(Beginning of Provided data)
Lemma outstanding_current p fields left : outstanding p fields = Some left -> current_values p left = true.
Proof.
  revert left. induction fields as [|field fields IH]; cbn; intros left; [intros E; by injection E as <-|].
  destruct (_ =? _)%string; [apply IH|]. destruct (_ =? _)%string eqn:C; [|done].
  destruct (outstanding p fields) as [rest|] eqn:O; [|done]. intros E. injection E as <-. cbn. rewrite C. by apply IH.
Qed.

Lemma satisfied_ok actor pid p stale w w' c : guarded actor p w (ch_ReversesChangeSetID stale) (ch_ID stale) ->
  satisfied_write world changes actor pid p stale w = (w', Ok c) ->
  stored_on actor pid p w w' c /\ ch_Status c = ChangeSetStatusSatisfied.
Proof.
  intros G. unfold satisfied_write. intros F. step F u1 ltac:(apply keeps_refuse_if). step F a ltac:(by apply keeps_here). destruct a as [id now].
  apply bind_ok in F as (w7 & u7 & I%insert_change_ok & F). step F u8 ltac:(by apply still_audit). injection F as <- <-.
  split; [|done]. split; [eapply inserted_still; [|exact I|]; still_eq|]. split; try done. right. right. by left.
Qed.

Lemma successor_ok ctx actor pid p stale fields upgrade chapters w w' c : guarded actor p w (ch_ReversesChangeSetID stale) (ch_ID stale) -> current_values p fields = true ->
  successor_write world checks ports changes ctx actor pid p stale fields upgrade chapters w = (w', Ok c) ->
  stored_on actor pid p w w' c /\ ch_Status c = ChangeSetStatusAssessed.
Proof.
  intros G Cv. unfold successor_write. intros F. step F impacts ltac:(apply keeps_rm_traverse; intros; apply still_chapter).
  step F a ltac:(by apply keeps_here). destruct a as [id now]. step F plan ltac:(by apply still_replan).
  step F u6 ltac:(by apply (still_assess world checks ports changes)).
  apply bind_ok in F as (w7 & u7 & I%insert_change_ok & F). step F u8 ltac:(by apply still_record). injection F as <- <-.
  split; [|done]. split; [eapply inserted_still; [|exact I|]; still_eq|]. split; try done. right. by left.
Qed.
(End of Provided data)
-- Assigned task --
Give back, exactly as written, the stretch from the line with "satisfied_write world changes" through the line with "Lemma successor_ok ctx", and no other lines from the records above.

-- Answer for the task --
  satisfied_write world changes actor pid p stale w = (w', Ok c) ->
  stored_on actor pid p w w' c /\ ch_Status c = ChangeSetStatusSatisfied.
Proof.
  intros G. unfold satisfied_write. intros F. step F u1 ltac:(apply keeps_refuse_if). step F a ltac:(by apply keeps_here). destruct a as [id now].
  apply bind_ok in F as (w7 & u7 & I%insert_change_ok & F). step F u8 ltac:(by apply still_audit). injection F as <- <-.
  split; [|done]. split; [eapply inserted_still; [|exact I|]; still_eq|]. split; try done. right. right. by left.
Qed.

Lemma successor_ok ctx actor pid p stale fields upgrade chapters w w' c : guarded actor p w (ch_ReversesChangeSetID stale) (ch_ID stale) -> current_values p fields = true ->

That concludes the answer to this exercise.